▶ **WHAT THE TASK REQUIRES**: The following data has a line with "Definition example_stream (id" and a line with "([true; false; true;". Write out exactly those lines and all the lines between them.
/---
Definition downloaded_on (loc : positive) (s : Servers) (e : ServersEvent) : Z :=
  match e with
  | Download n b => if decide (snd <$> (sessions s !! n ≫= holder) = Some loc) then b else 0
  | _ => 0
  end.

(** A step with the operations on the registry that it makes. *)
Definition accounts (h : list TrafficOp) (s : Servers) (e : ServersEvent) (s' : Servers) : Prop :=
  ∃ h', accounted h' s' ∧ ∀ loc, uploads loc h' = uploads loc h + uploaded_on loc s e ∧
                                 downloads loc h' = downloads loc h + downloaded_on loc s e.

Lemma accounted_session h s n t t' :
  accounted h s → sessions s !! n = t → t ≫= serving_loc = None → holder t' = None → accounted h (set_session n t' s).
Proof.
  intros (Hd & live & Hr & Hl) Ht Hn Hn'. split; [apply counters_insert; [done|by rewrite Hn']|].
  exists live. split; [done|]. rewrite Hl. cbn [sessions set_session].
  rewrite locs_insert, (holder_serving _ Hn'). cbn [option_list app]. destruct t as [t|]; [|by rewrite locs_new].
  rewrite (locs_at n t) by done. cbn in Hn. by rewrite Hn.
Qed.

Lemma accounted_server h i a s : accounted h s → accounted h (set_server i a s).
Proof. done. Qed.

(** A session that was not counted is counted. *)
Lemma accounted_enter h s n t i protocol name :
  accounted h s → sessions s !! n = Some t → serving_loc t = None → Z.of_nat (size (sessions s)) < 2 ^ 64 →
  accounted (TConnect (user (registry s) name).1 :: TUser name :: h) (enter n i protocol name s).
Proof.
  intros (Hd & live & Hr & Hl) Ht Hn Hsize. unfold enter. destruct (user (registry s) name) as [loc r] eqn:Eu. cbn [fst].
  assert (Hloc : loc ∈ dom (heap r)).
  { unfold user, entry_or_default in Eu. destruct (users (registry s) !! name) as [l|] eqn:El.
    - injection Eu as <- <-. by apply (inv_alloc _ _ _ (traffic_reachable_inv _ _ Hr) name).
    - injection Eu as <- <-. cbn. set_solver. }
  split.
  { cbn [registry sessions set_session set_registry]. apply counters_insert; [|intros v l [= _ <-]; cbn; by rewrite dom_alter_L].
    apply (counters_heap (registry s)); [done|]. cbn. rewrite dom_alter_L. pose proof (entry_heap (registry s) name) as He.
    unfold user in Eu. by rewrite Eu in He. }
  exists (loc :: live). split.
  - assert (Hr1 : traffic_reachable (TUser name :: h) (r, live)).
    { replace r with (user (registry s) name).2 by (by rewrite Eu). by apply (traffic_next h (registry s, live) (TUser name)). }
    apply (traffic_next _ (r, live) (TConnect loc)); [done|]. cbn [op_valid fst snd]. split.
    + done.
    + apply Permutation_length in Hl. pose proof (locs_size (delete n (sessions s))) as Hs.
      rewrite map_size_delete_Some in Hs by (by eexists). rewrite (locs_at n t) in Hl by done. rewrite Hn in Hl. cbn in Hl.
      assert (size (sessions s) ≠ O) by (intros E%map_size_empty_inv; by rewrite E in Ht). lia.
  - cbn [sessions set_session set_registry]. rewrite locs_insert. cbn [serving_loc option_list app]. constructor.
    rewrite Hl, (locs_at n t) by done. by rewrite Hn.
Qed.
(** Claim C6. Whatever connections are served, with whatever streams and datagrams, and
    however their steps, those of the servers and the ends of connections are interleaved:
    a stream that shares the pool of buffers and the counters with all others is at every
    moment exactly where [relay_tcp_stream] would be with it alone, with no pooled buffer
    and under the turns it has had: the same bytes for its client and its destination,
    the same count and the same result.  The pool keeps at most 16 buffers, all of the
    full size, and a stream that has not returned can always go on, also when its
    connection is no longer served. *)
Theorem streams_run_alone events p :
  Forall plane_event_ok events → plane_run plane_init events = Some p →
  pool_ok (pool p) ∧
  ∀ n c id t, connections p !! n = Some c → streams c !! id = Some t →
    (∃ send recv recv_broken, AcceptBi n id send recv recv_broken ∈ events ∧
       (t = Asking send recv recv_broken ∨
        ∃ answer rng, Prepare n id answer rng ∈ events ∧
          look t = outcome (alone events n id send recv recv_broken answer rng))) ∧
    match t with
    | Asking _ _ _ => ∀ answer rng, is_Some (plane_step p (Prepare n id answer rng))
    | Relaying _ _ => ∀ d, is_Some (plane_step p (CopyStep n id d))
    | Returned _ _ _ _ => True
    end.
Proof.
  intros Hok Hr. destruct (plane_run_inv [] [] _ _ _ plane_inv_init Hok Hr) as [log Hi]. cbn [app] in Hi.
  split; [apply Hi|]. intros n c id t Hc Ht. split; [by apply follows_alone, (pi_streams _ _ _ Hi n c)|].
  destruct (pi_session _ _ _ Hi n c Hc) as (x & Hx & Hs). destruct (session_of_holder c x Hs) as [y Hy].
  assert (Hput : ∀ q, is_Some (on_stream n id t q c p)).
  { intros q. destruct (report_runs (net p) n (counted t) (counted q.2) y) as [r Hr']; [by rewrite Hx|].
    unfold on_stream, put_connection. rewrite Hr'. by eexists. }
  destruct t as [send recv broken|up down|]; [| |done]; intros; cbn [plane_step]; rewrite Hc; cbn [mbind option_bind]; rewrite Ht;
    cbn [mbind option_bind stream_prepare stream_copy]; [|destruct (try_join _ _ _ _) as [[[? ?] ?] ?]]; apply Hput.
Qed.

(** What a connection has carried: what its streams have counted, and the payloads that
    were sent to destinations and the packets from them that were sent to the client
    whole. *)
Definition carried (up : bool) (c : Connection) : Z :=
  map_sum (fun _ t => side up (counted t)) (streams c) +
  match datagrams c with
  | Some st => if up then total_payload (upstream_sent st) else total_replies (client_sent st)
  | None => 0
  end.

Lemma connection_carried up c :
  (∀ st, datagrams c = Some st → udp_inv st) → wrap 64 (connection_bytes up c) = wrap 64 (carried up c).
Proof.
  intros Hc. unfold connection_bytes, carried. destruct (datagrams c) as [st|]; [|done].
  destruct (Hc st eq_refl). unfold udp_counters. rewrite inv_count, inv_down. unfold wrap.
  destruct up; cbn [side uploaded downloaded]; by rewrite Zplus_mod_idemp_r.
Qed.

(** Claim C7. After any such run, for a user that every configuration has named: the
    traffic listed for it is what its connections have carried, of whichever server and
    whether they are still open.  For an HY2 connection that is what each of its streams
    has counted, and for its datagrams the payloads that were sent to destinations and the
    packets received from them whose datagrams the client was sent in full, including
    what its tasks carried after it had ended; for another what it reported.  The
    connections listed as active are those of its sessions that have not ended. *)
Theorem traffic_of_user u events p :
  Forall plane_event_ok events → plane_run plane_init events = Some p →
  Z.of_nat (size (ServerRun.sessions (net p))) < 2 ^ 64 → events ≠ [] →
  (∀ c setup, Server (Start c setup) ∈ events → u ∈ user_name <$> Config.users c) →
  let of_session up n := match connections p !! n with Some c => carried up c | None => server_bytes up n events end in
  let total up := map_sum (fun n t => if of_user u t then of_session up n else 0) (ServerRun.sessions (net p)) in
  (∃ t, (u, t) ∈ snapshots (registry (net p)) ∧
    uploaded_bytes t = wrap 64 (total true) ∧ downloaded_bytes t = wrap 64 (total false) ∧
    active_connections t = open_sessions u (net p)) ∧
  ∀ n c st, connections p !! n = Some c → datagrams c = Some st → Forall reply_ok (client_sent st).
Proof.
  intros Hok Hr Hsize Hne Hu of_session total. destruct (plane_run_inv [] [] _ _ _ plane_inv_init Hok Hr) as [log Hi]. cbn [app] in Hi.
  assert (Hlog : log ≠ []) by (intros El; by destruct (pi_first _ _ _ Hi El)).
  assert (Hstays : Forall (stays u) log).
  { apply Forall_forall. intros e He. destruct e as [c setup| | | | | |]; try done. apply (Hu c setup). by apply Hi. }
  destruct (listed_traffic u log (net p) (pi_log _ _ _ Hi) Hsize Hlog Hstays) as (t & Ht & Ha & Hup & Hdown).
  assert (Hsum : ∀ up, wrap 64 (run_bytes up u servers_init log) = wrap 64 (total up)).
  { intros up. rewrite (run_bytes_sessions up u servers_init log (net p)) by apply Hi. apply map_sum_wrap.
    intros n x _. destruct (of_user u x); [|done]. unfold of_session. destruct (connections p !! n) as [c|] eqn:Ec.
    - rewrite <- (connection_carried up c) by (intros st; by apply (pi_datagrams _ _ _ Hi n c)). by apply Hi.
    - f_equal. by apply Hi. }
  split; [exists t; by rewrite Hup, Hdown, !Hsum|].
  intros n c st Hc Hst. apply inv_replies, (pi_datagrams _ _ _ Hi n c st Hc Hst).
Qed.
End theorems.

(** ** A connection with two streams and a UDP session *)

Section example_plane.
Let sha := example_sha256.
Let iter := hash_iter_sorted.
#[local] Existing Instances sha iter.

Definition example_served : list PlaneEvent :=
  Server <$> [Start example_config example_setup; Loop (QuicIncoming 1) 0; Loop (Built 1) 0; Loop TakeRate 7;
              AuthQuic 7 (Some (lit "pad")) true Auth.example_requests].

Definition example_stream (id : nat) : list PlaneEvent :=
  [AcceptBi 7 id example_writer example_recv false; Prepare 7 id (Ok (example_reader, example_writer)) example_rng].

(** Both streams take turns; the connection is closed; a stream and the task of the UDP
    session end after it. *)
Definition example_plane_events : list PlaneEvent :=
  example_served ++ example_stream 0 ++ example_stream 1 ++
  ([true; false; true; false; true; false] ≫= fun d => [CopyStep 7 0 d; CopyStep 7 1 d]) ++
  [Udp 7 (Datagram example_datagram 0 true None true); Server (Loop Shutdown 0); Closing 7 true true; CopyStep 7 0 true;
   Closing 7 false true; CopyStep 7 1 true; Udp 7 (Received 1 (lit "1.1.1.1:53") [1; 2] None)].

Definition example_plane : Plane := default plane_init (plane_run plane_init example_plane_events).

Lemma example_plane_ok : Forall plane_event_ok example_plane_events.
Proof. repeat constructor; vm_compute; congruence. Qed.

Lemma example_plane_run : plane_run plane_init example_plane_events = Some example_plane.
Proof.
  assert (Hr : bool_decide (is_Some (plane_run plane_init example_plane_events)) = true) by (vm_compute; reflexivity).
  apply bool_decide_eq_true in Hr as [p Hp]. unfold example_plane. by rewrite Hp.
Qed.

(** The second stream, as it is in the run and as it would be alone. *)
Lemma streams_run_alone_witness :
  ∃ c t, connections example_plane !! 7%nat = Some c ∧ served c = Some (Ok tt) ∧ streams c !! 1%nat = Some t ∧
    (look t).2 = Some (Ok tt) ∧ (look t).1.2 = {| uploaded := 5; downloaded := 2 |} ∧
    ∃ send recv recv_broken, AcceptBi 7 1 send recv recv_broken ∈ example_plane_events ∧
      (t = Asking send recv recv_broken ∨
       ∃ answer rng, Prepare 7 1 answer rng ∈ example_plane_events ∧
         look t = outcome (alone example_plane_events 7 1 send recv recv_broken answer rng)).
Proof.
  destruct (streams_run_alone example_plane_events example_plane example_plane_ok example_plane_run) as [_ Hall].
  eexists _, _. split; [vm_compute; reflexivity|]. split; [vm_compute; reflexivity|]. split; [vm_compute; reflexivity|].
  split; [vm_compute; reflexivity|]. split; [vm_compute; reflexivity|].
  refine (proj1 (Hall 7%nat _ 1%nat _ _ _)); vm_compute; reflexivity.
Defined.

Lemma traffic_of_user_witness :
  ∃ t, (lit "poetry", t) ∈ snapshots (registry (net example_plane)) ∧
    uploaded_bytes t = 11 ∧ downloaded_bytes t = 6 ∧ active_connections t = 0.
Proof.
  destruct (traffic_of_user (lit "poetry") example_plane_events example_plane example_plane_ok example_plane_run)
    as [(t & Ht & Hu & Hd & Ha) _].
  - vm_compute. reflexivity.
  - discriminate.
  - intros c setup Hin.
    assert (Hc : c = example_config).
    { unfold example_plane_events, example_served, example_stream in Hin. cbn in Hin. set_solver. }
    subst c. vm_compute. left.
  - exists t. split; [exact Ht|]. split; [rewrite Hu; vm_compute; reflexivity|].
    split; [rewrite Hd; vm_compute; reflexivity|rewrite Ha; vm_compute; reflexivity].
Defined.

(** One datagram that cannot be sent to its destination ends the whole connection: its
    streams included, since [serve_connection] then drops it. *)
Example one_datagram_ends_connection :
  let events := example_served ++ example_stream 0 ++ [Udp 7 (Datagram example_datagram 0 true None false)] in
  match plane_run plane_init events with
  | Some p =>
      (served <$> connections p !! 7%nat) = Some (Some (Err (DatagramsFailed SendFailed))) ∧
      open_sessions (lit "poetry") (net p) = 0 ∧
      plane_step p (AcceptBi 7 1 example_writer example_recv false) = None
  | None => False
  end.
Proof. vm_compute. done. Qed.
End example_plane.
\---
▶ **SOLUTION TO THIS TASK**:
Definition example_stream (id : nat) : list PlaneEvent :=
  [AcceptBi 7 id example_writer example_recv false; Prepare 7 id (Ok (example_reader, example_writer)) example_rng].

(** Both streams take turns; the connection is closed; a stream and the task of the UDP
    session end after it. *)
Definition example_plane_events : list PlaneEvent :=
  example_served ++ example_stream 0 ++ example_stream 1 ++
  ([true; false; true; false; true; false] ≫= fun d => [CopyStep 7 0 d; CopyStep 7 1 d]) ++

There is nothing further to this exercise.